(Beginning of Provided records)

(** *** Casts of whole numbers

    [tf.cast] of a whole number to float32 gives the nearest number with a
    significand of 24 bits, ties to even (ids are 64-bit integers at most,
    far from the largest float32).  The cast of a float32 to int32 is
    defined inside the range of int32; outside, the reference kernel yields
    the most negative int32, which no table holds: this is [None]. *)

Definition float32_of_Z (z : Z) : Z :=
  let a := Z.abs z in
  if (a <? 2 ^ 24)%Z then z
  else
    let ulp := (2 ^ (Z.log2 a - 23))%Z in
    let q := (a / ulp)%Z in
    let r := (a mod ulp)%Z in
    let q' :=
      if (2 * r <? ulp)%Z then q
      else if (ulp <? 2 * r)%Z then (q + 1)%Z
      else if Z.even q then q else (q + 1)%Z in
    (Z.sgn z * (q' * ulp))%Z.

Definition in_int32 (f : Z) : bool :=
  ((- 2 ^ 31 <=? f) && (f <? 2 ^ 31))%Z.

Definition int32_of_float32 (f : Z) : option Z :=
  if in_int32 f then Some f else None.

(** What the lookup sees of an id fed to a float32 placeholder. *)
Definition id_through_float32 (z : Z) : option Z :=
  int32_of_float32 (float32_of_Z z).
(** * Verification of the Qdrant database adapter (src/src/client.ts)

    A shallow embedding of [QdrantDatabaseAdapter]: the content normalizer
    [preprocess] with the regular expressions it applies, the result cache,
    the record mappers, the filter construction and the calls the adapter
    issues to the vector store, followed by the properties of the
    specification that concern them. *)

From Stdlib Require Import Floats ZArith NArith Ascii String List Bool Lia.
From Stdlib Require Import DecimalString.
From stdpp Require Import gmap strings.
Import ListNotations.

Set Warnings "-inexact-float".

Local Open Scope Z_scope.

(* ===================================================================== *)
(** * Regular expressions as [String.prototype.replace] runs them        *)
(* ===================================================================== *)

(** A JavaScript string is a sequence of UTF-16 code units; none of the
    regular expressions of [preprocess] carries the [u] flag, so matching
    works code unit by code unit. *)
Module Regex.

Definition char := N.
Definition text := list char.

Definition of_ascii (a : ascii) : char := N_of_ascii a.

Fixpoint of_string (s : string) : text :=
  match s with
  | EmptyString => []
  | String a s' => of_ascii a :: of_string s'
  end.

Definition is_char (a : ascii) (c : char) : bool := N.eqb c (of_ascii a).

Definition between (lo hi : ascii) (c : char) : bool :=
  N.leb (of_ascii lo) c && N.leb c (of_ascii hi).

(** LineTerminator: LF, CR, U+2028, U+2029. *)
Definition line_terminator (c : char) : bool :=
  N.eqb c 10 || N.eqb c 13 || N.eqb c 8232 || N.eqb c 8233.

(** [\s]: WhiteSpace and LineTerminator of ECMAScript. *)
Definition white_space (c : char) : bool :=
  (N.leb 9 c && N.leb c 13) || N.eqb c 32 || N.eqb c 160 || N.eqb c 5760
  || (N.leb 8192 c && N.leb c 8202) || N.eqb c 8232 || N.eqb c 8233
  || N.eqb c 8239 || N.eqb c 8287 || N.eqb c 12288 || N.eqb c 65279.

(** [.] without the [s] flag. *)
Definition dot (c : char) : bool := negb (line_terminator c).

(** [[\s\S]]. *)
Definition any (c : char) : bool := true.

(** [\d]. *)
Definition digit (c : char) : bool := between "0" "9" c.

Inductive regex : Type :=
| Empty                                   (* the empty pattern *)
| Chr (p : char -> bool)                  (* one code unit: literal, class, [.] *)
| Seq (r1 r2 : regex)                     (* concatenation *)
| Rep (greedy : bool) (lo : nat) (hi : option nat) (r : regex)
                                          (* quantifier {lo,hi}; [None] is no upper bound *)
| Group (i : nat) (r : regex)             (* capturing group number [i] *)
| Bol                                     (* [^] under the [m] flag *)
| Eol.                                    (* [$] under the [m] flag *)

(** A literal run of characters. *)
Fixpoint lit (s : string) : regex :=
  match s with
  | EmptyString => Empty
  | String a EmptyString => Chr (is_char a)
  | String a s' => Seq (Chr (is_char a)) (lit s')
  end.

Definition star (r : regex) : regex := Rep true 0 None r.
Definition lazy_star (r : regex) : regex := Rep false 0 None r.
Definition plus (r : regex) : regex := Rep true 1 None r.
Definition opt (r : regex) : regex := Rep true 0 (Some 1%nat) r.

(** Captures: the most recent binding of a group comes first. *)
Definition captures := list (nat * text).

Fixpoint capture (i : nat) (c : captures) : option text :=
  match c with
  | [] => None
  | (j, t) :: c' => if Nat.eqb i j then Some t else capture i c'
  end.

Fixpoint groups_of (r : regex) : list nat :=
  match r with
  | Seq r1 r2 => groups_of r1 ++ groups_of r2
  | Rep _ _ _ r1 => groups_of r1
  | Group i r1 => i :: groups_of r1
  | _ => []
  end.

Definition reset (gs : list nat) (c : captures) : captures :=
  List.filter (fun b => negb (existsb (Nat.eqb (fst b)) gs)) c.

(** A continuation receives the code unit before the current position, the
    rest of the input and the captures; it returns the rest of the input
    after the whole match. *)
Definition cont := option char -> text -> captures -> option (text * captures).

Definition at_line_start (prev : option char) : bool :=
  match prev with
  | None => true
  | Some c => line_terminator c
  end.

Definition at_line_end (s : text) : bool :=
  match s with
  | [] => true
  | c :: _ => line_terminator c
  end.

Definition dec_max (hi : option nat) : option nat :=
  match hi with
  | None => None
  | Some h => Some (Nat.pred h)
  end.

Definition max_is_zero (hi : option nat) : bool :=
  match hi with
  | Some O => true
  | _ => false
  end.

(** The RepeatMatcher of ECMAScript for a quantifier whose atom is matched
    by [body]: [lo] and [hi] are the bounds left, [k] is the continuation
    of the quantifier. An iteration that is not required and consumes
    nothing is rejected. The counter [n] bounds [lo] plus the length of
    the remaining input: an iteration either counts towards [lo] or has to
    consume a code unit, so that at [n = 0] no further iteration can
    succeed and the loop hands over to [k]. *)
Section RepeatMatcher.

Variable body : option char -> text -> captures -> cont ->
                option (text * captures).
Variable gs : list nat.
Variable greedy : bool.
Variable k : cont.

Fixpoint repeat_loop (n lo : nat) (hi : option nat) (prev : option char)
         (s : text) (c : captures) {struct n} : option (text * captures) :=
  if max_is_zero hi then k prev s c else
  match n with
  | O => k prev s c
  | S n' =>
      let iter :=
        body prev s (reset gs c)
             (fun prev' s' c' =>
                if Nat.eqb lo 0 && Nat.eqb (length s') (length s)
                then None
                else repeat_loop n' (Nat.pred lo) (dec_max hi) prev' s' c') in
      if negb (Nat.eqb lo 0) then iter
      else if greedy then
        match iter with
        | Some z => Some z
        | None => k prev s c
        end
      else
        match k prev s c with
        | Some z => Some z
        | None => iter
        end
  end.

End RepeatMatcher.

(** The backtracking matcher of ECMAScript. *)
Fixpoint run (r : regex) (prev : option char) (s : text) (c : captures)
         (k : cont) {struct r} : option (text * captures) :=
  match r with
  | Empty => k prev s c
  | Chr p =>
      match s with
      | x :: s' => if p x then k (Some x) s' c else None
      | [] => None
      end
  | Seq r1 r2 => run r1 prev s c (fun prev' s' c' => run r2 prev' s' c' k)
  | Group i r1 =>
      run r1 prev s c
          (fun prev' s' c' =>
             k prev' s' ((i, firstn (length s - length s') s) :: c'))
  | Bol => if at_line_start prev then k prev s c else None
  | Eol => if at_line_end s then k prev s c else None
  | Rep greedy lo hi r1 =>
      repeat_loop (run r1) (groups_of r1) greedy k
                  (lo + length s)%nat lo hi prev s c
  end.

(** One attempt at the current position. *)
Definition exec (r : regex) (prev : option char) (s : text)
  : option (text * captures) :=
  run r prev s [] (fun _ s' c' => Some (s', c')).

(** Replacement templates: literal text and [$n]. *)
Inductive piece : Type :=
| Lit (t : text)
| Ref (i : nat).

Definition template := list piece.

Definition expand_piece (c : captures) (p : piece) : text :=
  match p with
  | Lit t => t
  | Ref i => match capture i c with
             | Some t => t
             | None => []
             end
  end.

Definition expand (tpl : template) (c : captures) : text :=
  flat_map (expand_piece c) tpl.

(** [s.replace(/r/g, tpl)]: scan from left to right; [skip] counts the code
    units of the current match still to be passed over. After an empty
    match the scan advances by one code unit, which is copied. *)
Fixpoint replace_from (r : regex) (tpl : template) (prev : option char)
         (s : text) (skip : nat) {struct s} : text :=
  match skip with
  | S j =>
      match s with
      | [] => []
      | x :: s' => replace_from r tpl (Some x) s' j
      end
  | O =>
      match exec r prev s with
      | Some (rest, c) =>
          expand tpl c ++
          match s with
          | [] => []
          | x :: s' =>
              match (length s - length rest)%nat with
              | O => x :: replace_from r tpl (Some x) s' 0
              | S j => replace_from r tpl (Some x) s' j
              end
          end
      | None =>
          match s with
          | [] => []
          | x :: s' => x :: replace_from r tpl (Some x) s' 0
          end
      end
  end.

Definition replace_all (r : regex) (tpl : template) (s : text) : text :=
  replace_from r tpl None s 0.

(** [String.prototype.trim]. *)
Fixpoint trim_start (s : text) : text :=
  match s with
  | [] => []
  | x :: s' => if white_space x then trim_start s' else s
  end.

Definition trim_end (s : text) : text := rev (trim_start (rev s)).

Definition trim (s : text) : text := trim_end (trim_start s).

End Regex.

(* ===================================================================== *)
(** * The content normalizer                                             *)
(* ===================================================================== *)

Module Preprocess.
Import Regex.

(** [/```[\s\S]*?```/g] *)
Definition fenced_code : regex :=
  Seq (lit "```") (Seq (lazy_star (Chr any)) (lit "```")).

(** [/`.*?`/g] *)
Definition inline_code : regex :=
  Seq (lit "`") (Seq (lazy_star (Chr dot)) (lit "`")).

(** Line 54: [#{1,6}], then [\s*], then group 1 holding [.*]; flag [g]. *)
Definition heading : regex :=
  Seq (Rep true 1 (Some 6%nat) (Chr (is_char "#")))
      (Seq (star (Chr white_space)) (Group 1 (star (Chr dot)))).

(** [/!\[(.*?)\]\(.*?\)/g] *)
Definition image : regex :=
  Seq (lit "![")
      (Seq (Group 1 (lazy_star (Chr dot)))
           (Seq (lit "](") (Seq (lazy_star (Chr dot)) (lit ")")))).

(** [/\[(.*?)\]\(.*?\)/g] *)
Definition link : regex :=
  Seq (lit "[")
      (Seq (Group 1 (lazy_star (Chr dot)))
           (Seq (lit "](") (Seq (lazy_star (Chr dot)) (lit ")")))).

Definition non_space (c : char) : bool := negb (white_space c).

(** [/(https?:\/\/)?(www\.)?([^\s]+\.[^\s]+)/g] *)
Definition url : regex :=
  Seq (opt (Group 1 (Seq (lit "http")
                         (Seq (opt (Chr (is_char "s"))) (lit "://")))))
      (Seq (opt (Group 2 (lit "www.")))
           (Group 3 (Seq (plus (Chr non_space))
                         (Seq (lit ".") (plus (Chr non_space)))))).

(** [/<@[!&]?\d+>/g] *)
Definition mention : regex :=
  Seq (lit "<@")
      (Seq (opt (Chr (fun c => is_char "!" c || is_char "&" c)))
           (Seq (plus (Chr digit)) (lit ">"))).

(** [/<[^>]*>/g] *)
Definition tag : regex :=
  Seq (lit "<")
      (Seq (star (Chr (fun c => negb (is_char ">" c)))) (lit ">")).

(** [/^\s*[-*_]{3,}\s*$/gm] *)
Definition rule : regex :=
  Seq Bol
      (Seq (star (Chr white_space))
           (Seq (Rep true 3 None
                     (Chr (fun c => is_char "-" c || is_char "*" c
                                    || is_char "_" c)))
                (Seq (star (Chr white_space)) Eol))).

(** [/\/\*[\s\S]*?\*\//g] *)
Definition block_comment : regex :=
  Seq (lit "/*") (Seq (lazy_star (Chr any)) (lit "*/")).

(** [/\/\/.*/g] *)
Definition line_comment : regex :=
  Seq (lit "//") (star (Chr dot)).

(** [/\s+/g] *)
Definition spaces : regex := plus (Chr white_space).

(** [/\n{3,}/g] *)
Definition newlines : regex := Rep true 3 None (Chr (fun c => N.eqb c 10)).

(** The class [a-zA-Z0-9\s\-_./:?=&]. *)
Definition allowed (c : char) : bool :=
  between "a" "z" c || between "A" "Z" c || between "0" "9" c
  || white_space c || is_char "-" c || is_char "_" c || is_char "." c
  || is_char "/" c || is_char ":" c || is_char "?" c || is_char "=" c
  || is_char "&" c.

(** [/[^a-zA-Z0-9\s\-_./:?=&]/g] *)
Definition disallowed : regex := Chr (fun c => negb (allowed c)).

(** The chain of replacements of [preprocess], before [trim]. *)
Definition replacements (content : text) : text :=
  let s := replace_all fenced_code [] content in
  let s := replace_all inline_code [] s in
  let s := replace_all heading [Ref 1] s in
  let s := replace_all image [Ref 1] s in
  let s := replace_all link [Ref 1] s in
  let s := replace_all url [Ref 3] s in
  let s := replace_all mention [] s in
  let s := replace_all tag [] s in
  let s := replace_all rule [] s in
  let s := replace_all block_comment [] s in
  let s := replace_all line_comment [] s in
  let s := replace_all spaces [Lit (of_string " ")] s in
  let s := replace_all newlines [Lit [10%N; 10%N]] s in
  replace_all disallowed [] s.

(** [preprocess]: the empty string is falsy and is answered with the empty
    string (and a warning in the log); the parameter is typed [string], so
    the [typeof] test cannot fail. *)
Definition preprocess (content : text) : text :=
  match content with
  | [] => []
  | _ => trim (replacements content)
  end.

End Preprocess.

(* ===================================================================== *)
(** * Texts                                                              *)
(* ===================================================================== *)

(** The notions to say what [preprocess] does to a text, and which texts
    it leaves as they are. *)
Module PlainText.
Import Regex.

Definition space (c : char) : bool := N.eqb c 32.

Definition starts_clean (s : text) : Prop :=
  match s with
  | [] => True
  | x :: _ => white_space x = false
  end.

(End of Provided records)

Will you return exactly the lines above from the one with "white_space c ||" down to the one with "(** The chain", counting both as part of the range?

Solution to this task:
  || white_space c || is_char "-" c || is_char "_" c || is_char "." c
  || is_char "/" c || is_char ":" c || is_char "?" c || is_char "=" c
  || is_char "&" c.

(** [/[^a-zA-Z0-9\s\-_./:?=&]/g] *)
Definition disallowed : regex := Chr (fun c => negb (allowed c)).

(** The chain of replacements of [preprocess], before [trim]. *)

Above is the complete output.